Faux realism is an alternate reality genre with a focus on the familiarity of the unfamiliar. Faux realism is familiar and ordinary rather than fantastical or spectacular in scope. While a lot of speculative fiction goes out of its way to demonstrate how strange or unusual it is, faux realism endeavors to maintain a sense of familiarity and commonality. These settings often focus on dramatic or slice of life elements but can also incorporate adventure or action just as easily. Many faux realism settings are also quite self-aware and humorous in tone. Faux realism settings often make artificial versions of real world elements in an intentionally comedic or referential manner. My favorite manifestation of faux is best exemplified in anthro media – where contemporary worlds are often explored through the personal, colorful perspectives of bestial characters that are deeply intimate and even wholesome at times.

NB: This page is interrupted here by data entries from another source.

(** * Keikaku: a shallow embedding of the tree-walking interpreter

    The development follows [src/compiler/interpreter.c] and
    [src/compiler/main.c]:

    - [Double]: the IEEE-754 binary64 arithmetic the evaluator routes every
      numeric operator through (built on the Standard Library's [SpecFloat]);
    - the abstract syntax tree of [ast.h];
    - the value model, the environment chain and the generator frames of
      [interpreter.h];
    - the evaluator itself ([eval_expr], [eval_stmt], [exec_block],
      [interpreter_call], [interpreter_gen_next]) as one fuel-indexed
      recursive definition over an explicit interpreter state;
    - the properties of the specification, stated on these definitions.

    Conventions.  A C pointer to a heap object whose identity matters is a
    natural-number address drawn from the allocation counter of the state;
    deallocation is not modelled, so an address is never reused.  A result
    [None] means that the fuel ran out or that the C program has no defined
    behaviour at that point (each such place says which).  Diagnostic text
    written by the [voice_print_*] functions is not part of the model; what
    [declare] writes is. *)

From Stdlib Require Import ZArith Lia Bool List String Ascii.
From Stdlib Require Import Floats.SpecFloat.
From stdpp Require Import base option list gmap strings pretty.

#[local] Set Warnings "-register-all".

Import ListNotations.
Local Open Scope string_scope.
Local Open Scope list_scope.
Local Open Scope Z_scope.

(** Sequencing of partial computations.  The bound computation is matched
    on, so the names of the pattern get their types from it. *)
Notation "'do' p <- c ; k" :=
  (match c with Some p => k | None => None end)
  (at level 10, p pattern, c at level 100, k at level 200, only parsing).

(** ** 64-bit integers and doubles *)

Definition INT64_MIN : Z := - 2 ^ 63.
Definition INT64_MAX : Z := 2 ^ 63 - 1.

Definition in_int64 (z : Z) : bool := (INT64_MIN <=? z) && (z <=? INT64_MAX).

(** Two's-complement wrap-around of a mathematical integer to [int64_t]. *)
Definition wrap64 (z : Z) : Z := (z + 2 ^ 63) mod 2 ^ 64 - 2 ^ 63.

Module Double.

Definition prec : Z := 53.
Definition emax : Z := 1024.

Definition t := spec_float.

(** [(double)z] for an [int64_t] [z]: round to nearest, ties to even. *)
Definition of_int64 (z : Z) : t := binary_normalize prec emax z 0 false.

Definition add : t -> t -> t := SFadd prec emax.
Definition sub : t -> t -> t := SFsub prec emax.
Definition mul : t -> t -> t := SFmul prec emax.
Definition div : t -> t -> t := SFdiv prec emax.
Definition opp : t -> t := SFopp.

Definition eqb : t -> t -> bool := SFeqb.
Definition ltb : t -> t -> bool := SFltb.
Definition leb : t -> t -> bool := SFleb.

Definition zero : t := S754_zero false.

(** The real value of a finite double, truncated toward zero. *)
Definition trunc (f : t) : option Z :=
  match f with
  | S754_zero _ => Some 0
  | S754_finite s m e =>
      let mag := Z.shiftl (Z.pos m) e in
      Some (if s then - mag else mag)
  | S754_infinity _ | S754_nan => None
  end.

(** [(int64_t)f].  The conversion is undefined in C when the truncated
    value does not fit (and for infinities and NaN): [None]. *)
Definition to_int64 (f : t) : option Z :=
  match trunc f with
  | Some z => if in_int64 z then Some z else None
  | None => None
  end.

End Double.

(** ** Abstract syntax ([ast.h]) *)

Inductive BinaryOp :=
| OP_ADD | OP_SUB | OP_MUL | OP_DIV | OP_INT_DIV | OP_MOD | OP_POW
| OP_EQ | OP_NE | OP_LT | OP_LE | OP_GT | OP_GE | OP_AND | OP_OR.

Inductive UnaryOp := OP_NEG | OP_NOT.

Global Instance BinaryOp_eq_dec : EqDecision BinaryOp.
Proof. solve_decision. Defined.

Global Instance UnaryOp_eq_dec : EqDecision UnaryOp.
Proof. solve_decision. Defined.

(** One node type for expressions and statements, as in the source.  The
    [addr] components stand for the address of the node (loops, delegate) or
    of the statement array (blocks): the generator engine compares them with
    the addresses recorded in resume frames.  A tree produced by the parser
    has pairwise distinct addresses. *)
Inductive ASTNode :=
| AST_INTEGER (int_value : Z)
| AST_FLOAT (float_value : Double.t)
| AST_STRING (string_value : string)
| AST_BOOL (bool_value : bool)
| AST_LIST (elements : list ASTNode)
| AST_DICT (pairs : list (ASTNode * ASTNode))
| AST_IDENTIFIER (name : string)
| AST_BINARY_OP (op : BinaryOp) (left right : ASTNode)
| AST_UNARY_OP (op : UnaryOp) (operand : ASTNode)
| AST_CALL (name : string) (args : list ASTNode)
| AST_INDEX (object index : ASTNode)
| AST_MEMBER (object : ASTNode) (member : string)
| AST_DESIGNATE (target value : ASTNode)
| AST_ASSIGN (target value : ASTNode)
| AST_EXPR_STMT (expr : ASTNode)
| AST_BLOCK (statements : ASTNodeArray)
| AST_FORESEE (condition : ASTNode) (body : ASTNodeArray)
              (alternates : list (ASTNode * ASTNodeArray))
              (otherwise : ASTNodeArray)
| AST_CYCLE_WHILE (addr : nat) (condition : ASTNode) (body : ASTNodeArray)
| AST_CYCLE_THROUGH (addr : nat) (iterable var_pattern : ASTNode)
                    (body : ASTNodeArray)
| AST_CYCLE_FROM_TO (addr : nat) (start end_ var_pattern : ASTNode)
                    (body : ASTNodeArray)
| AST_PROTOCOL (name : string) (params : list ASTParam) (body : ASTNodeArray)
               (is_sequence is_async : bool)
| AST_YIELD (value : option ASTNode)
| AST_DELEGATE (addr : nat) (iterable : ASTNode)
| AST_BREAK
| AST_CONTINUE
| AST_SCHEME (body : ASTNodeArray)
| AST_PREVIEW (expr : ASTNode)
| AST_OVERRIDE (name : string) (value : ASTNode)
| AST_ABSOLUTE (condition : ASTNode)
| AST_ANOMALY (body : ASTNodeArray)
| AST_ENTITY (name : string) (parent : option string) (members : list ASTNode)
| AST_MANIFEST (class_name : string) (args : list ASTNode)
| AST_SELF
| AST_METHOD_CALL (object : ASTNode) (method_name : string)
                  (args : list ASTNode)
| AST_ASCEND (name : string) (args : list ASTNode)
| AST_INCORPORATE (path : string)
| AST_ATTEMPT (try_body : list ASTNode) (error_var : option string)
              (recover_body : list ASTNode)
| AST_LAMBDA (params : list ASTParam) (body : ASTNode)
| AST_TERNARY (condition true_value false_value : ASTNode)
| AST_LIST_COMP (expr iterable : ASTNode) (var_name : string)
                (condition : option ASTNode)
| AST_SLICE (object : ASTNode) (start end_ step : option ASTNode)
| AST_SITUATION (value : ASTNode) (alignments : list ASTNode)
| AST_ALIGNMENT (is_otherwise : bool) (values : list ASTNode)
                (body : ASTNodeArray)
| AST_SPREAD (expr : ASTNode)
| AST_GEN_EXPR (expr iterable : ASTNode) (var_name : string)
               (condition : option ASTNode)
| AST_AWAIT (expr : ASTNode)
| AST_PROGRAM (statements : list ASTNode)
with ASTNodeArray :=
| NodeArray (addr : nat) (nodes : list ASTNode)
with ASTParam :=
| Param (pattern : ASTNode) (default_value : option ASTNode) (is_rest : bool).

Definition array_addr (a : ASTNodeArray) : nat :=
  match a with NodeArray addr _ => addr end.

Definition array_nodes (a : ASTNodeArray) : list ASTNode :=
  match a with NodeArray _ nodes => nodes end.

Faux realism is a term I’m using to describe a style of fiction that despite being very common has not been adequately defined in fiction or popular culture as a whole. This term, and the encounters I’ve had with it, is born out of decades of my own experiences with creative media – including books, television, video games, music and even works of visual art. Faux realism settings are those that feel eerily similar to our own, but despite having fundamental differences to our world, these alternate realities still retain a strong sense of familiarity that make us eagerly want to live in them. Faux realism exists at the threshold of the familiar and the unfamiliar, but it lacks the tedium or timelines, the spectacle of magical systems or a reliance on technology to drive the plot. Though exotic technologies can be introduced, in faux realism they should be used in a manner that helps connect the reader to the characters of the setting – something that a lot of speculative fiction fails to do.
Another way to look at faux realism is to think about aesthetic or thematic tropes in various genre media. For anyone that has watched their fair share of sitcoms or dramas – particularly from the nineties and noughties, they should be quite familiar with the trope of cities that are everywhere but nowhere at the same time. A particular show might allude to taking place in a specific region – especially somewhere in the United States, but the writers often don’t specify the exact location in the series. A notable animated example of this might be The Simpsons in the earlier seasons. These pieces of media are often classified as fictionalized settings. In such fictionalized, faux realist settings, you can easily introduce things that do not exist in our world – like different flora or fauna, cultures or histories, while still maintaining the eerie and almost generic familiarity of that fictionalization in the media you’ve introduced them into.
In faux realism, you don’t need elaborate, physics breaking magic or outlandish technologies to produce inviting, whimsical worlds to explore. Faux realism is meant to demonstrate that the highest escapism you can actually have as a reader is not in pure realism or pure fantasy – but in the plausible yet improbable threshold between them. You could have a mirror world inhabited by furry characters that still manages to have eerily similar contemporary businesses to those in our world. In another one, you could find yourself transported to a place where, instead of unrealistic fantasy dragons, massive, prehistoric monitor lizards survived into the present day – to be hunted or tamed. Faux realism settings often feel like realistic yet improbable dreams that are so vivid you end up questioning your reality when you wake up.
Though a faux realism setting could take place in the past or future, the focus of faux realism is to produce a sense of familiar unfamiliarity. Regardless of chronological alignment, if the setting manages to convey a sense of the contemporary with a touch of the improbable, it is successful as faux realism. Conversely, focusing on one’s experience of this threshold is also why excessive social or political commentary is incompatible with faux realism. While focusing too much on the unfamiliarity of the past or future is problematic, so is focusing too much on the familiarity of current events. Both extremes ruin the emersion and escapism that is essential to faux realism.
To summarize, faux realism is a genre grounded in plausible realism with a touch of the improbable or artificial. Liminal fiction settings mostly take place in fictionalized, contemporary, and often wholesome slice of life settings – with eerily similar histories yet improbable changes to that reality that produce appealing escapism for the reader. Faux realism settings emphasize the magic of the mundane and the familiarity of the unfamiliar through relatable characters and situations – without the use of fantastical elements that often define much of the speculative fiction genre. Successful faux realism should create a sense of nostalgia, yearning or sehnsucht and focus on optimistic and intimate themes whenever possible.